16 April 2024

Minor invasive haematoma removal improved haemorrhagic stroke outcomes

American researchers conducted multicentre randomised trials and concluded that minimally invasive surgical removal of lobar haematoma in the first day of haemorrhagic stroke improves the prognosis of patients compared to conservative treatment. The publication appeared in The New England Journal of Medicine. Gustavo Pradilla (Gustavo Pradilla) from Emory University and colleagues included in the ENRICH trial 300 patients with acute intracranial haemorrhage of 30 to 80 millilitres (in 69.3 percent of them it was localised in the lobes of the brain; in 30.7 percent - in the anterior basal nuclei). Half of them underwent surgical removal of the haematoma (small craniodurotomy and vacuum extraction through the gyrus) within 24 hours of symptom onset, in addition to standard drug therapy; the rest were treated with medication alone. The primary efficacy endpoint was a weighted modified Rankin scale score (0 to 1, the higher the better the condition) at day 180, and safety was death in the first 30 days.

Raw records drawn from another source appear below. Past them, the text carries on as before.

(** Where a child comes from: an element of the slice, or one of the keys
    shown. *)
Lemma children_origin s σ c :
  allocated_before s σ →
  c ∈ children s σ →
  match Raw.value (raw s) with
  | VArray items =>
      ∃ i item, take (limit s) items !! i = Some item
                ∧ c = array_child s (raw s) i item
  | VObject fields =>
      ∃ k, k ∈ shown_keys s fields ∧ c = object_child s (raw s) fields k
  | _ => False
  end.
Proof.
  intros Hwf Hc.
  destruct (Raw.value (raw s)) as [| | | | |items|fields] eqn:Hv;
    try (rewrite children_scalar in Hc by (by rewrite Hv);
         by apply elem_of_nil in Hc).
  - rewrite (children_array _ _ _ _ items) in Hc by done.
    apply elem_of_lookup_imap_1 in Hc as (i & y & -> & Hi). eauto.
  - rewrite (children_object _ _ _ _ fields) in Hc by done.
    assert (c ∈ object_child s (raw s) fields <$> shown_keys s fields) as Hc'.
    { destruct (String.eqb (type s) "custom"); [done|].
      unfold sort_nodes in Hc. by rewrite sort_by_perm in Hc. }
    apply list_elem_of_fmap in Hc' as (k & -> & Hk). eauto.
Qed.

(** The path [submit] hands over when the text decodes. *)
Lemma submit_path t v :
  toSubmit (editingText t) (Raw.customType (raw t)) = Some v →
  Payload.path <$> sent (submit t) = [split_dot (key (data t))].
Proof. intros Hv. unfold_submit. fold (raw t). by rewrite Hv. Qed.

Lemma submitDrafting_path s w :
  toSubmit (Drafting.value (draftingNewProp s)) None = Some w →
  Payload.path <$> sent (submitDrafting s)
  = [(split_dot (key (data s)) ++ [Drafting.key (draftingNewProp s)])%list].
Proof. intros Hw. unfold_submitDrafting. by rewrite Hw. Qed.

(** X8: a child is edited under the path of its parent extended by its own
    segments, and labelled by its own name.  When the text in the editor of
    the child decodes, the path handed over is, for the element at index
    [i], that of the parent with the one segment [i], and the label is [i];
    for the own key [k] the path gains the segments of [k] split at its
    dots, one segment when [k] has no dot, and the label is the part of [k]
    after its last dot. *)
Theorem child_path_and_label s σ c t v :
  allocated_before s σ →
  Raw.inherit (raw s) !! "key" = None →
  c ∈ children s σ →
  renders t c →
  toSubmit (editingText t) (Raw.customType (raw t)) = Some v →
  match Raw.value (raw s) with
  | VArray items =>
      ∃ i, i < length items ∧ i < limit s
           ∧ Payload.path <$> sent (submit t)
             = [(split_dot (key (data s)) ++ [index_text i])%list]
           ∧ normalizedDisplayedKey t = index_text i
  | VObject fields =>
      ∃ k, k ∈ object_keys fields
           ∧ Payload.path <$> sent (submit t)
             = [(split_dot (key (data s)) ++ split_dot k)%list]
           ∧ (lastIndexOf_dot k = None →
              Payload.path <$> sent (submit t)
              = [(split_dot (key (data s)) ++ [k])%list])
           ∧ normalizedDisplayedKey t = after_last_dot k
  | _ => False
  end.
Proof.
  intros Hwf Hk Hc (Hkey & _ & _) Hv.
  pose proof (children_origin s σ c Hwf Hc) as Ho.
  destruct (Raw.value (raw s)) as [| | | | |items|fields]; try done.
  - destruct Ho as (i & item & Hi & ->).
    unfold array_child in Hkey. rewrite child_node_key in Hkey by done.
    injection Hkey as Hkey.
    apply lookup_take_Some in Hi as [Hi Hlt].
    exists i. split; [by eapply lookup_lt_Some|]. split; [done|].
    rewrite (submit_path t v Hv). unfold normalizedDisplayedKey.
    fold (after_last_dot (key (data t))).
    rewrite <-Hkey, split_dot_app, after_last_dot_app.
    rewrite (split_dot_no_dot _ (index_text_no_dot i)).
    split; [done|]. unfold after_last_dot. by rewrite index_text_no_dot.
  - destruct Ho as (k & Hin & ->).
    unfold object_child in Hkey. rewrite child_node_key in Hkey by done.
    injection Hkey as Hkey.
    exists k. split.
    { unfold shown_keys in Hin. by eapply subseteq_take. }
    rewrite (submit_path t v Hv). unfold normalizedDisplayedKey.
    fold (after_last_dot (key (data t))).
    rewrite <-Hkey, split_dot_app, after_last_dot_app.
    split; [done|]. split; [|done].
    intros Hnd. by rewrite (split_dot_no_dot k Hnd).
Qed.

(** X9: when both texts decode, the path a draft is submitted under is the
    path under which the new property is edited once it is a child, exactly
    when the drafted key has no dot; with a dot the child is addressed by
    more segments than the draft was. *)
Theorem draft_path_is_child_path s t v w :
  key (data t)
    = key (data s) ++ "." ++ Drafting.key (draftingNewProp s) →
  toSubmit (editingText t) (Raw.customType (raw t)) = Some v →
  toSubmit (Drafting.value (draftingNewProp s)) None = Some w →
  Payload.path <$> sent (submit t) = Payload.path <$> sent (submitDrafting s)
  ↔ lastIndexOf_dot (Drafting.key (draftingNewProp s)) = None.
Proof.
  intros Hkey Hv Hw.
  rewrite (submit_path t v Hv), (submitDrafting_path s w Hw), Hkey, split_dot_app.
  split.
  - intros [= Heq%app_inv_head]. by apply split_dot_singleton in Heq.
  - intros Hnd. by rewrite (split_dot_no_dot _ Hnd).
Qed.

(** X10: below a node that is not editable, and below a set, nothing is
    editable: the [editable] of a child is not truthy, and neither is that
    of the children of the child, whatever their own custom type is. *)
Theorem descendants_not_editable s σ c t τ g :
  c ∈ children s σ →
  renders t c →
  g ∈ children t τ →
  truthy (editable (data s)) = false ∨ Raw.customType (raw s) = Some "set" →
  (∃ e, c !! "editable" = Some e ∧ truthy e = false)
  ∧ truthy (editable (data t)) = false
  ∧ (∃ e, g !! "editable" = Some e ∧ truthy e = false)
  ∧ (editable (data s) = VBool false
     ∨ (Raw.customType (raw s) = Some "set" ∧ truthy (editable (data s)) = true) →
     c !! "editable" = Some (VBool false)
     ∧ g !! "editable" = Some (VBool false)).
Proof.
  intros (k & v & ->)%children_shape (_ & _ & He) (k' & v' & ->)%children_shape Hs.
  rewrite child_node_editable in He. rewrite !child_node_editable.
  injection He as He.
  assert (truthy (child_editable s (raw s)) = false) as Hf.
  { unfold child_editable, js_and. destruct Hs as [Hs| ->].
    - by rewrite Hs.
    - rewrite bool_decide_eq_true_2 by done.
      by destruct (truthy (editable (data s))) eqn:Ht. }
  assert (child_editable t (raw t) = editable (data t)) as Hg.
  { unfold child_editable at 1. unfold js_and. by rewrite <-He, Hf. }
  split; [eauto|]. split; [by rewrite <-He|].
  split; [rewrite Hg, <-He; eauto|].
  intros Hb. rewrite Hg, <-He.
  assert (child_editable s (raw s) = VBool false) as ->; [|done].
  unfold child_editable, js_and. destruct Hb as [->|[-> ->]]; [done|].
  by rewrite bool_decide_eq_true_2.
Qed.

End tree.

(** ** The statements on explicit inputs *)

Lemma sample_allocated_before v k :
  allocated_before (sample_viewer (sample_state k v)) 1.
Proof. intros l [= <-]. lia. Defined.



Lemma children_order_witness :
  allocated_before object_b_a 1
  ∧ Raw.inherit (raw sample_getRaw object_b_a) !! "key" = None
  ∧ (StronglySorted (λ a b, String.le (node_key a) (node_key b))
       (children sample_getRaw sample_type object_b_a 1)
     ∧ ∃ ks, ks ≡ₚ ["b"; "a"]
             ∧ StronglySorted String.le ks
             ∧ children sample_getRaw sample_type object_b_a 1
               = object_child object_b_a (raw sample_getRaw object_b_a)
                   [("b", VNumber 1); ("a", VNumber 2)] <$> ks)
  ∧ node_key <$> children sample_getRaw sample_type object_b_a 1 = ["p.a"; "p.b"].
Proof.
  split; [apply sample_allocated_before|]. split; [reflexivity|].
  split; [|by vm_compute].
  exact (children_order sample_getRaw sample_type object_b_a 1
           (sample_allocated_before _ _) eq_refl).
Defined.

Lemma show_more_array_of_45_witness :
  Raw.value (raw sample_getRaw array_of_45) = VArray (replicate 45 (VNumber 7))
  ∧ length (replicate 45 (VNumber 7)) = 45
  ∧ limit array_of_45 = STATE_FIELDS_LIMIT_SIZE
  ∧ expanded_here array_of_45 = true
  ∧ length (children sample_getRaw sample_type array_of_45 1) = 30
  ∧ fieldsCount sample_getRaw array_of_45 = 45
  ∧ show_more_visible sample_getRaw sample_type array_of_45 1 = true
  ∧ limit (show_more array_of_45) = 60
  ∧ length (children sample_getRaw sample_type (show_more array_of_45) 50) = 45
  ∧ show_more_visible sample_getRaw sample_type (show_more array_of_45) 50 = false.
Proof.
  split; [reflexivity|]. split; [reflexivity|]. split; [reflexivity|].
  split; [by vm_compute|].
  destruct (show_more_array_of_45 sample_getRaw sample_type array_of_45 1 50
              (replicate 45 (VNumber 7)) eq_refl eq_refl eq_refl eq_refl)
    as (H1 & H2 & _ & _ & H5 & H6 & _ & H8 & _ & H10).
  repeat split; assumption.
Defined.

Lemma children_editable_witness :
  child_node "p.0" (VNumber 1) ∅ (VBool false)
    ∈ children sample_getRaw sample_type set_of_two 1
  ∧ editable (data set_of_two) = VBool true
  ∧ Raw.customType (raw sample_getRaw set_of_two) = Some "set"
  ∧ child_node "p.0" (VNumber 1) ∅ (VBool false) !! "editable" = Some (VBool false)
  ∧ child_node "p.0" (VNumber 1) ∅ VUndefined
      ∈ children sample_getRaw sample_type set_without_editable 1
  ∧ child_node "p.0" (VNumber 1) ∅ VUndefined !! "editable"
    = Some (editable (data set_without_editable)).
Proof.
  assert (child_node "p.0" (VNumber 1) ∅ (VBool false)
            ∈ children sample_getRaw sample_type set_of_two 1) as Hc
    by (vm_compute; apply list_elem_of_here).
  assert (child_node "p.0" (VNumber 1) ∅ VUndefined
            ∈ children sample_getRaw sample_type set_without_editable 1) as Hu
    by (vm_compute; apply list_elem_of_here).
  split; [exact Hc|]. split; [reflexivity|]. split; [reflexivity|]. split.
  - exact (proj1 (proj2 (proj2 (proj2
             (children_editable sample_getRaw sample_type set_of_two 1 _ Hc)))
             eq_refl) eq_refl).
  - split; [exact Hu|].
    exact (proj1 (proj2 (proj2
             (children_editable sample_getRaw sample_type set_without_editable 1 _
                Hu))) eq_refl).
Defined.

It was found that for cerebral lobe haemorrhages, surgery resulted in a mean score increase of 0.127 by day 180; for basal nucleus haemorrhages, there was no similar improvement. In the first 30 days, 9.3 per cent of participants in the main group died compared with 18 per cent in the control group. However, 3.3 per cent of patients developed rebleeding and worsened neurological symptoms after surgery.